Work instruction
Return each line of the entries that holds the string "false".

Stored items from a collection
----
(** The last part of set_window_pos, for a window that is visible. *)
Definition crop_and_redraw (a : Z) (old : window) (swp_flags : Z) (r : pos) (old_vis : region) (exposed : option region) : W unit :=
  crop_to_window a;;
  if has_bits swp_flags SWP_NOREDRAW then mret tt
  else
    exposed ← (if frame_changed old swp_flags r || client_changed old swp_flags r then
                 win_rgn ← invalid_part a old_vis r;
                 match exposed with
                 | None => mret (Some win_rgn)
                 | Some e => '(e, _) ← lift_op (union_region false e e win_rgn); mret (Some e)
                 end
               else mret exposed);
    match exposed with
    | None => mret tt
    | Some e => redraw a (Some e) true (Z.lor (Z.lor (Z.lor RDW_INVALIDATE RDW_ERASE) RDW_FRAME) RDW_ALLCHILDREN)
    end.

Definition set_window_pos (a : Z) (previous : winptr) (swp_flags : Z) (r : pos) : W unit :=
  old ← at_win a;
  vis ← (if visible old || has_bits swp_flags SWP_SHOWWINDOW
         then match w_parent old with None => mret true | Some p => wask (fun s => is_visible s p) end
         else mret false);
  old_vis ← (if vis : bool then get_visible_region a DCX_WINDOW else mret None);
  if vis && (if old_vis is None then true else false) then mret tt
  else
    zorder_changed ← set_window_info_pos a previous swp_flags r;
    match old_vis with
    | None => mret tt
    | Some old_vis =>
        exposed ← (if has_bits swp_flags SWP_NOREDRAW then mret None
                   else expose_window a (w_window_rect old) old_vis zorder_changed);
        w ← at_win a;
        (if negb (visible w) then
           validate_whole_window a;;
           s ← wget; validate_children (tree_fuel s) a
         else crop_and_redraw a old swp_flags r old_vis exposed);;
        lift clear_error
    end.

Definition set_window_region (a : Z) (reg : option region) (do_redraw : bool) : W unit :=
  vis ← (if do_redraw then wask (fun s => is_visible s a) else mret false);
  old_vis ← (if vis : bool then get_visible_region a DCX_WINDOW else mret None);
  wupd a (fun w => set_win_region w reg);;
  (match old_vis with
   | None => mret tt
   | Some old_vis =>
       w ← at_win a;
       exposed ← expose_window a (w_window_rect w) old_vis false;
       match exposed with
       | None => mret tt
       | Some e => redraw a (Some e) true (Z.lor (Z.lor (Z.lor RDW_INVALIDATE RDW_ERASE) RDW_FRAME) RDW_ALLCHILDREN)
       end
   end);;
  lift clear_error.

(** ** What to paint next *)

Definition get_update_flags (w : window) (flags : Z) : Z :=
  let updated := if w_update_region w is Some _ then true else false in
  let paint bit := has_bits (w_paint_flags w) bit in
  Z.lor (if has_bits flags UPDATE_NONCLIENT && paint PAINT_NONCLIENT && updated then UPDATE_NONCLIENT else 0)
 (Z.lor (if has_bits flags UPDATE_ERASE && paint PAINT_ERASE && updated then UPDATE_ERASE else 0)
 (Z.lor (if has_bits flags UPDATE_PAINT && updated
         then Z.lor (if paint PAINT_DELAYED_ERASE then UPDATE_DELAYED_ERASE else 0) UPDATE_PAINT else 0)
        (if has_bits flags UPDATE_INTERNALPAINT && paint PAINT_INTERNAL
         then Z.lor UPDATE_INTERNALPAINT (if paint PAINT_DELAYED_ERASE then UPDATE_DELAYED_ERASE else 0) else 0))).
----
Exercise response
                 | Some e => '(e, _) ← lift_op (union_region false e e win_rgn); mret (Some e)
         else mret false);
  if vis && (if old_vis is None then true else false) then mret tt
  vis ← (if do_redraw then wask (fun s => is_visible s a) else mret false);
       exposed ← expose_window a (w_window_rect w) old_vis false;
  let updated := if w_update_region w is Some _ then true else false in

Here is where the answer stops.